Definition looks (op : sysop) : Prop := match op with OTryLock _ | OUnlock _ => True | op => reads op end.

Lemma reads_looks op : reads op → looks op.
Proof using Type. by destruct op. Qed.

(** The base's lock is held. *)
Definition lock_held (id : string) (h : list sys_event) : Prop :=
  ∃ h1 h2, h = h1 ++ Event (OTryLock id) (Ok true) :: h2 ∧ ∀ e, e ∈ h2 → ev_op e ≠ OUnlock id.

(** The room's metadata names a process. *)
Definition recorded (id : string) (pid : N) (starttime : option N) (h : list sys_event) : Prop :=
  ∃ dir m, room_dir home config id = Some dir ∧ Room.pid m = Some pid ∧ pid_starttime m = starttime ∧
    answered h (OReadMeta dir) (λ r, r = Ok (Some m)).

Definition seen (pid : N) (starttime : option N) (live : Liveness) (h : list sys_event) : Prop :=
  answered h (OProcStat pid) (λ stat, probe_pid (λ _, stat) pid starttime = live).

(** That process was seen dead. *)
Definition dead_room (id : string) (h : list sys_event) : Prop :=
  ∃ pid starttime, recorded id pid starttime h ∧ seen pid starttime Dead h.

Definition no_snapshot (id : string) (h : list sys_event) : Prop :=
  answered h OSnapshotIntents (λ r, ∃ l, r = Ok l ∧ find_first (for_base id) l = None).

(** The intent of a restore that is not running. *)
Definition dead_restore (i : RestoreIntent) (h : list sys_event) : Prop :=
  answered h ORestoreIntents (λ r, ∃ l, r = Ok l ∧ i ∈ l) ∧
  match ri_pid i with None => True | Some pid => seen pid (ri_pid_starttime i) Dead h end.

(** A call a room's own teardown may make at this point, for its own directories,
    claim, lease and network. *)
Definition touches (id : string) (h : list sys_event) (op : sysop) : Prop :=
  (∃ dir jail socket slot, reap_paths home config id = Ok (dir, jail, socket) ∧
     (∀ s, slot = Some s → sl_room_id s = id) ∧ may_reap show_path dir jail socket slot h op) ∨
  ∃ dir jail socket state snapshot index clone, teardown_paths home config id = Ok (dir, jail, socket, state) ∧
    may_finish show_path dir jail socket state id snapshot index clone h op.

#[local] Instance recorded_mono id pid st : Monotone (recorded id pid st). Proof. unfold recorded. apply _. Qed.
#[local] Instance seen_mono pid st live : Monotone (seen pid st live). Proof. unfold seen. apply _. Qed.
#[local] Instance dead_room_mono id : Monotone (dead_room id). Proof. unfold dead_room. apply _. Qed.
#[local] Instance no_snapshot_mono id : Monotone (no_snapshot id). Proof. unfold no_snapshot. apply _. Qed.
#[local] Instance dead_restore_mono i : Monotone (dead_restore i). Proof. unfold dead_restore. destruct (ri_pid i); apply _. Qed.

Lemma lock_held_more id h k : lock_held id h → (∀ e, e ∈ k → ev_op e ≠ OUnlock id) → lock_held id (h ++ k).
Proof using Type.
  intros (h1 & h2 & -> & H) Hk. exists h1, (h2 ++ k). split; [by rewrite <- (assoc_L (++)), app_comm_cons|].
  intros e [?|?]%elem_of_app; auto.
Qed.

Lemma lock_held_calls (ok : sysop → Prop) id h k :
  lock_held id h → all_calls ok k → (∀ op, ok op → op ≠ OUnlock id) → lock_held id (h ++ k).
Proof using Type. intros Hl Hk Hok. apply lock_held_more; [done|]. intros e He. by apply Hok, Hk. Qed.

Lemma lock_taken id h : lock_held id (h ++ [Event (OTryLock id) (Ok true)]).
Proof using Type. exists h, []. split; [done|]. by intros e ?%elem_of_nil. Qed.

(** ** Reading rooms *)

Lemma reads_probe pid st : only reads (room_probe pid st).
Proof using Type. unfold room_probe. destruct pid; only_walk. Qed.

Lemma reads_entry id : only reads (entry_for home config id).
Proof using Type. pose proof reads_probe. unfold entry_for, load_meta_soft. only_walk. Qed.

(** What an entry tells was read. *)
Definition entry_ok (e : RoomEntry) (h : list sys_event) : Prop :=
  (en_state e = OrphanedDead → dead_room (en_id e) h) ∧
  ∀ pid, en_pid e = Some pid → recorded (en_id e) pid (en_pid_starttime e) h.

#[local] Instance entry_ok_mono e : Monotone (entry_ok e). Proof. unfold entry_ok. apply _. Qed.

Context (R : list sys_event → sysop → Prop).
Context (R_looks : ∀ h op, looks op → R h op).

Lemma spec_entry_for id h :
  spec R (entry_for home config id) h (λ e h', en_id e = id ∧ entry_ok e h').
Proof using R_looks.
  unfold entry_for, load_meta_soft. destruct (room_dir home config id) as [dir|] eqn:Hdir; spec_down.
  - spec_call as read; [by apply R_looks|]. destruct read as [[m|]|e]; cbn [mbind option_bind fmap option_fmap option_map];
      [|cbn [room_probe]; spec_down; by repeat split..].
    destruct (Room.pid m) as [pid|] eqn:Hpid; [|cbn [room_probe]; spec_down; by repeat split].
    apply room_probe_spec; [by apply R_looks|]. intros stat. spec_down. split; [done|].
    assert (Hrec : ∀ k, recorded id pid (pid_starttime m) ((h ++ [Event (OReadMeta dir) (Ok (Some m))]) ++ k)).
    { intros k. exists dir, m. split_and!; [done..|]. by apply answered_l, answered_snoc. }
    split; [|by intros ? [= <-]]. cbn [en_state en_id]. intros Hst. exists pid, (pid_starttime m). split; [done|].
    apply answered_snoc. revert Hst. unfold classify. destruct (probe_pid _ _ _); [by destruct (keep m)|done|done].
  - cbn [mbind option_bind room_probe]. spec_down. by repeat split.
Qed.
Definition drive (i : SnapshotIntent) : sys (result string SnapshotResult) :=
  if bool_decide (si_boundary i = Published) then
    try* _ := ensure_snapshot_attestation i in
    try* _ := call (OFinishIntent i) in
    Ret (result_from i)
  else
  try* i := until TargetsStaged stage i in
  try* i := until Collected execute_and_collect i in
  try* i := until Reserved give_slot i in
  try* i := until Reaped give_base i in
  try* i := publish i in
  try* _ := call (OFinishIntent i) in
  Ret (result_from i).

Definition base_busy (base_id : string) : string := "snapshot transaction for base " +:+ base_id +:+ " is busy".

(** [acquire_lock], the body, and the drop of the lock. *)
Definition with_base_lock {A : Type} (base_id : string) (p : sys (result string A)) : sys (result string A) :=
  try* held := call (OTryLock base_id) in
  if negb held then Ret (Err (base_busy base_id)) else locked base_id p.

Definition with_output_lock {A : Type} (out_dir : path) (p : sys (result string A)) : sys (result string A) :=
  try* held := call (OTryOutputLock out_dir) in
  if negb held then Ret (Err ("snapshot output " +:+ show_path out_dir +:+ " is busy in another transaction")) else
  let* r := p in do* call (OUnlockOutput out_dir) in Ret r.

(** A transaction of the base is already indexed. *)
Definition resume_indexed (explicit_out : option path) (i : SnapshotIntent) : sys (result string SnapshotResult) :=
  try* _ := validate_resume i explicit_out in
  let* recovery := (if si_aborted i then Ret true else
                    if bool_decide (si_boundary i = Paused) then any_artifact_nonempty i else Ret false) in
  if recovery : bool then
    Ret (Err ("snapshot transaction " +:+ si_snapshot_id i +:+ " for base " +:+ si_base_room_id i +:+
              " needs recovery; run `rooms snapshot-recover " +:+ si_snapshot_id i +:+ "`"))
  else drive i.

Definition begin (base_id : string) (base : RoomMeta) (snapshot_id : string) (out_dir : path) : sys (result string SnapshotResult) :=
  try* _ := ensure_unclaimed out_dir base_id in
  try* _ := prepare_output out_dir in
  try* canonical := any (call (OCanonicalize out_dir)) in
  if negb (bool_decide (canonical = out_dir)) then
    Ret (Err "snapshot output changed while it was being prepared")
  else
  try* i := build_intent base snapshot_id out_dir in
  try* _ := ensure_targets_absent i in
  try* _ := call (OCreateIntent i) in
  drive i.

Definition create (base_id : string) (explicit_out : option path) : sys (result string SnapshotResult) :=
  if negb (is_valid_room_id base_id) then Ret (Err ("invalid room id: " +:+ base_id)) else
  try* state := Ret (exec_state_base home config) in
  with_base_lock base_id (
    try* intents := call OSnapshotIntents in
    match find_first (for_base base_id) intents with
    | Some i => resume_indexed explicit_out i
    | None =>
        try* room := Ret (ok_or (room_dir home config base_id) "cannot resolve room directory") in
        try* read := any (call (OReadMeta room)) in
        try* base := Ret (ok_or read ("no live room with id " +:+ base_id)) in
        if negb (RoomMeta_is_snapshottable base) then
          Ret (Err ("room " +:+ base_id +:+ " is not a sealed neutral base (provenance: " +:+
                    show_opt_Provenance (provenance base) +:+ ")"))
        else
        let* snapshot_id := call OUlid in
        try* out_dir := call (OResolveOutput state base_id snapshot_id explicit_out) in
        with_output_lock out_dir (begin base_id base snapshot_id out_dir)
    end).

• _WHAT THE TASK REQUIRES_
Write out, from the lines above, only those from the line with "(** ** Reading rooms *)" to the line with "(en_pid_starttime e) h.", exactly as given, including the first and the last.

• _FINISHED EXERCISE_
(** ** Reading rooms *)

Lemma reads_probe pid st : only reads (room_probe pid st).
Proof using Type. unfold room_probe. destruct pid; only_walk. Qed.

Lemma reads_entry id : only reads (entry_for home config id).
Proof using Type. pose proof reads_probe. unfold entry_for, load_meta_soft. only_walk. Qed.

(** What an entry tells was read. *)
Definition entry_ok (e : RoomEntry) (h : list sys_event) : Prop :=
  (en_state e = OrphanedDead → dead_room (en_id e) h) ∧
  ∀ pid, en_pid e = Some pid → recorded (en_id e) pid (en_pid_starttime e) h.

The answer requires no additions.